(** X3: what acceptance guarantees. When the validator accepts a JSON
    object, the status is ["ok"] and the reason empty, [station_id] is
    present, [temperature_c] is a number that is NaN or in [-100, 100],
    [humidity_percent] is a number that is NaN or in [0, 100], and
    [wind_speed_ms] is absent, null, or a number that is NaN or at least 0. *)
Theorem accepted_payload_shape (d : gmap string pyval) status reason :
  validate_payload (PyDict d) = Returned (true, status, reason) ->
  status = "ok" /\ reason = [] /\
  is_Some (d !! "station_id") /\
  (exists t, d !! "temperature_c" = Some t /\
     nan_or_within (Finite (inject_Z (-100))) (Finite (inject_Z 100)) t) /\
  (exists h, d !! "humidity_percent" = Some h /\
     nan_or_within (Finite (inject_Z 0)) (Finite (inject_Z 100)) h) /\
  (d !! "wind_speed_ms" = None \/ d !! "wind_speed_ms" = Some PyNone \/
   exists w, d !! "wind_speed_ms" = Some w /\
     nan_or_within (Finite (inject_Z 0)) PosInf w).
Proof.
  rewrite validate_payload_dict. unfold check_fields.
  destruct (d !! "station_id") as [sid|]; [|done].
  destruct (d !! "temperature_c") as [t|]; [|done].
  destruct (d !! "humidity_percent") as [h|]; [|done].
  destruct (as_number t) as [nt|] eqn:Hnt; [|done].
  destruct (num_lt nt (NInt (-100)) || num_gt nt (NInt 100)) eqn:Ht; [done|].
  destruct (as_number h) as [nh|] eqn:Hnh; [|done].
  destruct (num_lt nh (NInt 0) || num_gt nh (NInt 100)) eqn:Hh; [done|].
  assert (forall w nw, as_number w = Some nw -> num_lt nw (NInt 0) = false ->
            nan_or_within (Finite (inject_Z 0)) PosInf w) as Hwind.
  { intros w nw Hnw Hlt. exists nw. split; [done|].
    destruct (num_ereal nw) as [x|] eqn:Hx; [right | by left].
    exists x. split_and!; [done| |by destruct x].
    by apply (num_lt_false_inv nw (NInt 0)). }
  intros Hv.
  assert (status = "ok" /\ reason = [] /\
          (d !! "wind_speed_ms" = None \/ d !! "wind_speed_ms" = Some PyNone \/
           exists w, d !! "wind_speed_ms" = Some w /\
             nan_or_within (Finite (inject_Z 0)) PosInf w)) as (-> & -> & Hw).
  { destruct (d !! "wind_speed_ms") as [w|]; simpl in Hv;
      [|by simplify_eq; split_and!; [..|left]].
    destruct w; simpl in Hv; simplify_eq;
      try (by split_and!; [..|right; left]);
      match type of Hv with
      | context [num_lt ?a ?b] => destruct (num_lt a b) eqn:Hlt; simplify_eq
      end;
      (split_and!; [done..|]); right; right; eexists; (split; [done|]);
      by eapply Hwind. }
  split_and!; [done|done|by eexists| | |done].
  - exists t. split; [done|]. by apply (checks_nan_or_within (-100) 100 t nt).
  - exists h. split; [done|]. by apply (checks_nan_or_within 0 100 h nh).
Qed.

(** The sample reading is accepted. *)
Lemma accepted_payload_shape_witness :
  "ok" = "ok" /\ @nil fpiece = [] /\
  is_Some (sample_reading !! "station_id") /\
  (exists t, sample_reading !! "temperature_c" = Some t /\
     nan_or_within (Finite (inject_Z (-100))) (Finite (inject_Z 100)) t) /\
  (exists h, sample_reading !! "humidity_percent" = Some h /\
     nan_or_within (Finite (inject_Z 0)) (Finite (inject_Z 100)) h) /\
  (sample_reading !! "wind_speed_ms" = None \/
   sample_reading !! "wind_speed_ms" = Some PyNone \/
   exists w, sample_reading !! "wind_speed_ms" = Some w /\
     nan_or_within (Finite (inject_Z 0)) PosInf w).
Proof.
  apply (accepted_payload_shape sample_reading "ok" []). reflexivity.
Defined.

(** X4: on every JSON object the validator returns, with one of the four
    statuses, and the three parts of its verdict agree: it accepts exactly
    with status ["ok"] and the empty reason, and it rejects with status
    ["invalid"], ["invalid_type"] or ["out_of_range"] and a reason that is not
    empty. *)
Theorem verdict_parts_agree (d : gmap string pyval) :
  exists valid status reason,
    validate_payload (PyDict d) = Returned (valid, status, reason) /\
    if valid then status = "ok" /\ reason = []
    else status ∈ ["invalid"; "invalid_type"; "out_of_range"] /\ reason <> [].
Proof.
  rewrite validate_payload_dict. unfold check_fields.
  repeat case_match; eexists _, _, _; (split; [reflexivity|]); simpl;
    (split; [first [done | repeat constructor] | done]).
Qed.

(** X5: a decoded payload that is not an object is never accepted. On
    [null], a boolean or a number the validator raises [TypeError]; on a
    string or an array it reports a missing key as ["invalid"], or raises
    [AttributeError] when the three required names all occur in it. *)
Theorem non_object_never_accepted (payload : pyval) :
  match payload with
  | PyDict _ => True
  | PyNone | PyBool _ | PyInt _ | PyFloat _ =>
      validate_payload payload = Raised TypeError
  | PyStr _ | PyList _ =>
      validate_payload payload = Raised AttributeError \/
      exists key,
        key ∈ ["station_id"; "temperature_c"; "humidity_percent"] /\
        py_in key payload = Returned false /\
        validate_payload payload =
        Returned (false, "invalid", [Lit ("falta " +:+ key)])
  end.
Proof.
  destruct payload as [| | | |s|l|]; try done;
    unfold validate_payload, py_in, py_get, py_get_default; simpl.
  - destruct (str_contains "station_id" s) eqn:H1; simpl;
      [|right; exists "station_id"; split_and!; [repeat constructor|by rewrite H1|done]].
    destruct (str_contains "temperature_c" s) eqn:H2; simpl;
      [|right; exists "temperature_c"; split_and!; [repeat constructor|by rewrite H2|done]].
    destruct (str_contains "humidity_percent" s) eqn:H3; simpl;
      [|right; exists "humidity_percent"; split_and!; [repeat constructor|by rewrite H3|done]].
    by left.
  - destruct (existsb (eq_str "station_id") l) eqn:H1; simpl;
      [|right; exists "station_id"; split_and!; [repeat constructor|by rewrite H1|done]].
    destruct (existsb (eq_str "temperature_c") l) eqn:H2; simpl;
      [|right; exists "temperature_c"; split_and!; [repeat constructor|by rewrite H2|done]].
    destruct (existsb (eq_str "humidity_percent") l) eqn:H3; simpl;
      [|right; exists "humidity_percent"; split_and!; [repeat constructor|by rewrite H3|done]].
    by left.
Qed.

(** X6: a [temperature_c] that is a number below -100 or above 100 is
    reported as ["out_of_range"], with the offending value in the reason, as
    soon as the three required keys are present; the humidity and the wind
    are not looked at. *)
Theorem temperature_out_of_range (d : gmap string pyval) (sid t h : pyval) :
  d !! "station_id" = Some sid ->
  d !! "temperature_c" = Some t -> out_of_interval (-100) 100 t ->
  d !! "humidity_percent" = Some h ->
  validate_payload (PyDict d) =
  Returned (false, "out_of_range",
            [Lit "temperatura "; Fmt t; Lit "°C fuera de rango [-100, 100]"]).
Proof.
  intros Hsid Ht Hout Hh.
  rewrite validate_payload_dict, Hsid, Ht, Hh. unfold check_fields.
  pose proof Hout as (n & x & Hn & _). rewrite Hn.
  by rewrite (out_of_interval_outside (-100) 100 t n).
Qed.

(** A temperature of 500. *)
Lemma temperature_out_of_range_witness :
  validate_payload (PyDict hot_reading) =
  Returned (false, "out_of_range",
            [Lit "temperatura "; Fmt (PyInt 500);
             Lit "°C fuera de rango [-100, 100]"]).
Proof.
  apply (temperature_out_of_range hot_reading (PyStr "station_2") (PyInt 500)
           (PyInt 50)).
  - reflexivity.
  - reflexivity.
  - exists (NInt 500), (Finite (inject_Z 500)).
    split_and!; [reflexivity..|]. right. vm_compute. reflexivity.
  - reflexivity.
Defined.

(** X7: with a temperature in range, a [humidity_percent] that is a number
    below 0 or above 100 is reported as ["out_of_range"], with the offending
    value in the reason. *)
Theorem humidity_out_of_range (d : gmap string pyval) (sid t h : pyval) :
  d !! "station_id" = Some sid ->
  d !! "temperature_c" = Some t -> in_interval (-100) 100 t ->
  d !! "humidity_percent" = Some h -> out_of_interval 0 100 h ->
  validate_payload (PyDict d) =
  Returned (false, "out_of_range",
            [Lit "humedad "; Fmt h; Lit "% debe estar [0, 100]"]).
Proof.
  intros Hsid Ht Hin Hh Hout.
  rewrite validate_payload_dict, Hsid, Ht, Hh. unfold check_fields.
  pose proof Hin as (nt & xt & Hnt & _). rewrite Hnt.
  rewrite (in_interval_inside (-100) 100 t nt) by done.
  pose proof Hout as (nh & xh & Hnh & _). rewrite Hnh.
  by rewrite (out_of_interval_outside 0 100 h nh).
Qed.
* * *
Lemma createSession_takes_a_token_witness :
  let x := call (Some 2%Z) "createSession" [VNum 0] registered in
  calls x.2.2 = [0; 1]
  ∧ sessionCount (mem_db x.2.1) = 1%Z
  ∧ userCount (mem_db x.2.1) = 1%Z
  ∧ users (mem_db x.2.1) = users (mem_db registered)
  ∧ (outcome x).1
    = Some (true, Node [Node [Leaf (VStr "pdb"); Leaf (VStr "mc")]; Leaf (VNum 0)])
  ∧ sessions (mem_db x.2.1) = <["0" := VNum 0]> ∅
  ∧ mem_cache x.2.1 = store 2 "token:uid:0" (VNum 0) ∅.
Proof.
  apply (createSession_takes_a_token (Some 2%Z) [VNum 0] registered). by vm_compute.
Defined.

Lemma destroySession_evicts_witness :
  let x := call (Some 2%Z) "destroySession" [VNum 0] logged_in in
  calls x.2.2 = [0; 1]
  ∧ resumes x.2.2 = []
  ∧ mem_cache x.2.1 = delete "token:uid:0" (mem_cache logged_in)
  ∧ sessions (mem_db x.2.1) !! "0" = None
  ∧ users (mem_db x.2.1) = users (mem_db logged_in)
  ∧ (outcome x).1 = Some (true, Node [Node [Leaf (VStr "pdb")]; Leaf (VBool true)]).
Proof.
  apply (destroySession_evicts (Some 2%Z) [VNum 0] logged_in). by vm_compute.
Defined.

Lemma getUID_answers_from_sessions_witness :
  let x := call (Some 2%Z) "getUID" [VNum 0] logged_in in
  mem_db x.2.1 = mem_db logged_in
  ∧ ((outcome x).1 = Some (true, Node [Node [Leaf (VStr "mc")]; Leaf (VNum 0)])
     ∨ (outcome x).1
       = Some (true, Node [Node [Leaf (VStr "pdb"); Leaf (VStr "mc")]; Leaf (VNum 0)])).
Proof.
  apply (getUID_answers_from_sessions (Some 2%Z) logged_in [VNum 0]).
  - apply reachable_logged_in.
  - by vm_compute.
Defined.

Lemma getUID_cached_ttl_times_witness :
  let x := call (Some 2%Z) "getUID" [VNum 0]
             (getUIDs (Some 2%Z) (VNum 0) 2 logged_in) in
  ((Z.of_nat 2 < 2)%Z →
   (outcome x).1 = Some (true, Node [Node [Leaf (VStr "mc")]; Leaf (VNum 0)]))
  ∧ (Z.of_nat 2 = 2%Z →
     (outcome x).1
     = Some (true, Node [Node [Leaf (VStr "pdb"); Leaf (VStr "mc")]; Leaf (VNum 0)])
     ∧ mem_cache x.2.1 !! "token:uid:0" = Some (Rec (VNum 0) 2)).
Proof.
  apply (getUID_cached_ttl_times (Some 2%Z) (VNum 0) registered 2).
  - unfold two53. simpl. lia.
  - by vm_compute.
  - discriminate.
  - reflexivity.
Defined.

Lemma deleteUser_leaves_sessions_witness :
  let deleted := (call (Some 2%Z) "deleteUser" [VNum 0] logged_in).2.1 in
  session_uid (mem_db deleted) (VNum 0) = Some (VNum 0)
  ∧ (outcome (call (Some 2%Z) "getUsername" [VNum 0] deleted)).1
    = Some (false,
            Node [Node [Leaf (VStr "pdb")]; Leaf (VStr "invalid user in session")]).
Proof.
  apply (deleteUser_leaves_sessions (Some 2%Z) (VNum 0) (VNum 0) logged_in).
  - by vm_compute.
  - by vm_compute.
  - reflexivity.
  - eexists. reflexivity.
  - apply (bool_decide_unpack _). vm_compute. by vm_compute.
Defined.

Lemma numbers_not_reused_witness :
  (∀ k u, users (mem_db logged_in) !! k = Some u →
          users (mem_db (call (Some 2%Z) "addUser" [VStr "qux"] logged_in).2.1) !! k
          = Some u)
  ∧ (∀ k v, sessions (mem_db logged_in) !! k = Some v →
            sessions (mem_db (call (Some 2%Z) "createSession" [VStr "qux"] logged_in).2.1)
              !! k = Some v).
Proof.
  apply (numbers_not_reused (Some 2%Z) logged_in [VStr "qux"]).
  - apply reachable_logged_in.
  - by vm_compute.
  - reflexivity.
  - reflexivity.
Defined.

Work item | Would you show all lines of the material above that contain the word "AttributeError"?

Reply |
    [AttributeError] when the three required names all occur in it. *)
      validate_payload payload = Raised AttributeError \/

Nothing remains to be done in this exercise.